You often see disclaimers in videos or games that similarities to real-life people are purely coincidental in a work of fiction. There are times, however, when such content is intentionally designed to bear similarities to real-world people or objects. Sometimes those are products of licensing agreements and partnerships. AM General, the maker of one of the most identifiable military vehicles in the world, wanted something along those lines when it sued Activision for putting Humvees in Call of Duty games. A judge, however, ruled that the game developer has a First Amendment right to do so.
AM General was, unfortunately, a victim of its own popularity and its own arguments. The Humvee, after all, is one of the most iconic vehicles in military use. Not to include it in a game that aims for military realism would not only be unreal, it would probably also be an insult to AM General’s pride.
Of course, what the government contractor probably really wants is a slice of Call of Duty’s popularity and profits. It does license the Humvee to other games and toymakers, after all. Unfortunately for the vehicle-maker, New York federal judge George B. Daniels didn’t buy its arguments and, in fact, found those arguments to be ironically in favor of Activision instead.
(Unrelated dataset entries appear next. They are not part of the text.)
Section Interface.
Context (targets : list NetworkAllocationTarget) (ctx : PrefixAllocationContext) (Hctx : context_ok targets ctx).
Context (t i : nat) (target : NetworkAllocationTarget) (itf : InstanceInterfaceConfig).
Hypothesis Hin : itf ∈ targets ≫= interfaces.

Lemma plan_automatic_spec sel : vpc_selection itf = Some sel →
  match plan_automatic ctx t i target itf sel with
  | Ok (_, ws) => interface_plan ctx t i itf ws
  | Err e => proper_requests itf → internal e = false
  end.
Proof using Hctx Hin.
  intros Hsel. unfold plan_automatic. destruct (ctx_selected _ _ Hctx itf sel Hin Hsel) as [vpc ->]. simpl.
  destruct (negb _); [done|]. destruct (negb _); [done|]. destruct (existsb _ _); [done|].
  destruct (_ || _) eqn:Hnoreq; [done|].
  assert (Haddr : ∀ sl, asked_address itf sl = None).
  { rewrite !orb_false_iff in Hnoreq. destruct Hnoreq as ((((H1 & H2) & _) & _) & _).
    apply bool_decide_eq_false, eq_None_not_Some in H1, H2. intros []; simpl; [done|]. by rewrite H2. }
  destruct (interface_needs_prefix_allocation itf) eqn:Hn; simpl;
    [|apply interface_plan_nil; intros [? _]; congruence].
  assert (Hwork : ∀ f c cs sl a, bmap_get group_cmp (sel_vpc_id sel, f) (automatic_candidates ctx) = Some (c :: cs) →
    f = slot_family (family_mode sel) sl →
    work_ok ctx t i itf (mk_work t i (sel_vpc_id sel) f (c :: cs) 0 sl None a)).
  { intros f c cs sl a Hg Hf. split; simpl; [done| | |].
    - split_and!; [done|by eapply ctx_ascending|done].
    - unfold asked_for. simpl. by rewrite Hsel, Haddr.
    - intros cat c' Hcat Hc. by eapply (cat_automatic _ _ Hcat). }
  destruct (family_mode sel) eqn:Hm; simpl.
  3: destruct (bmap_get group_cmp (sel_vpc_id sel, Ipv4) _) as [[|c cs]|] eqn:E; simpl; [done| |done].
  1,2: destruct (bmap_get group_cmp _ _) as [[|c cs]|] eqn:E; simpl; [done| |done].
  1,2: apply interface_plan_one; [by apply Hwork|done|unfold wants_secondary; rewrite Hsel; congruence].
  destruct (bmap_get group_cmp (sel_vpc_id sel, Ipv6) _) as [[|c' cs']|] eqn:E'; simpl; [done| |done].
  apply interface_plan_two; try done; by apply Hwork.
Qed.

Lemma plan_explicit_spec id : vpc_selection itf = None → network_details itf = Some (VpcPrefixId id) →
  match plan_explicit ctx t i target itf id with
  | Ok (_, ws) => interface_plan ctx t i itf ws
  | Err e => proper_requests itf → internal e = false
  end.
Proof using Hctx.
  intros Hsel Hid. unfold plan_explicit. destruct (explicit_prefixes ctx !! id) as [p|] eqn:Hp; [|done]. simpl.
  destruct (ctx_parents _ _ Hctx id p Hp) as [vpc ->]. simpl. destruct (negb _); [done|].
  destruct (match requested_ip_addr itf with
            | Some a => negb (bool_decide (from_address a = from_network (vp_prefix p)))
            | None => false
            end) eqn:Hfam; [done|].
  destruct (secondary_prefix ctx itf p) as [sec|e] eqn:Hsec; simpl.
  2: { revert Hsec. unfold secondary_prefix. destruct (ipv6_interface_config itf) as [c|]; [|done].
       destruct (negb _); [by intros [= <-]|]. destruct (_ !! v6_vpc_prefix_id c); [|by intros [= <-]]. simpl.
       destruct (negb _); [by intros [= <-]|]. destruct (negb _); [by intros [= <-]|done]. }
  destruct (interface_needs_prefix_allocation itf) eqn:Hn; simpl;
    [|apply interface_plan_nil; intros [? _]; congruence].
  destruct (requested_linknet (requested_ip_addr itf) _) as [req|e] eqn:Hreq; simpl.
  2: { intros Hproper. eapply requested_linknet_errors; [|exact Hreq]. intros x Hx. split; [by apply Hproper|].
       rewrite Hx in Hfam. by apply negb_false_iff, bool_decide_eq_true in Hfam. }
  assert (Hfirst : work_ok ctx t i itf
    (mk_work t i (vp_vpc_id p) (from_network (vp_prefix p)) [id] 0 Primary req false)).
  { split; simpl; [done| | |].
    - split_and!; [done|repeat constructor|done].
    - unfold asked_for. rewrite Hsel. simpl. by eauto.
    - intros cat c Hcat ->%list_elem_of_singleton. symmetry. by apply (cat_explicit _ _ Hcat). }
  revert Hsec. unfold secondary_prefix. destruct (ipv6_interface_config itf) as [c6|] eqn:H6.
  2: { intros [= <-]. apply interface_plan_one; [done|done|]. unfold wants_secondary. rewrite Hsel, H6.
       by intros [? ?]. }
  case_bool_decide as Hf4; simpl; [|done].
  destruct (explicit_prefixes ctx !! v6_vpc_prefix_id c6) as [q|] eqn:Hq; simpl; [|done].
  destruct (net_v6 (vp_prefix q)) eqn:Hv6; simpl; [|done]. case_bool_decide as Hvpc; simpl; [|done].
  intros [= <-]. simpl.
  destruct (requested_linknet ((λ a, (true, a)) <$> _) Ipv6) as [req'|e] eqn:Hreq'; simpl.
  2: { intros Hproper. eapply requested_linknet_errors; [|exact Hreq']. intros x Hx.
       apply fmap_Some in Hx as (a & Ha & ->). split; [by eapply Hproper|done]. }
  apply interface_plan_two; try done. split; simpl; [done| | |].
  - split_and!; [done|repeat constructor|done].
  - unfold asked_for. simpl. rewrite Hsel, H6. by eauto.
  - intros cat c Hcat ->%list_elem_of_singleton. symmetry. rewrite <- (cat_explicit _ _ Hcat _ _ Hq).
    unfold row_group, group_of, from_network. by rewrite Hv6.
Qed.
AM General cited previous cases that ruled in favor of the trademark holder, except that case hinged around confusion and competition between two products. The judged ruled that it is hardly the case here since Activision isn’t selling Humvees. He even remarks that AM General’s licensing isn’t even central to its main business of making and selling Humvees.
In the end, Judge Daniels ruled that it was within Activision’s First Amendment rights to depict Humvees in its game. It was, in effect, a result of realism being an artistic goal that is protected by that constitutional right. It remains to be seen if AM General will appeal the summary judgment ruling.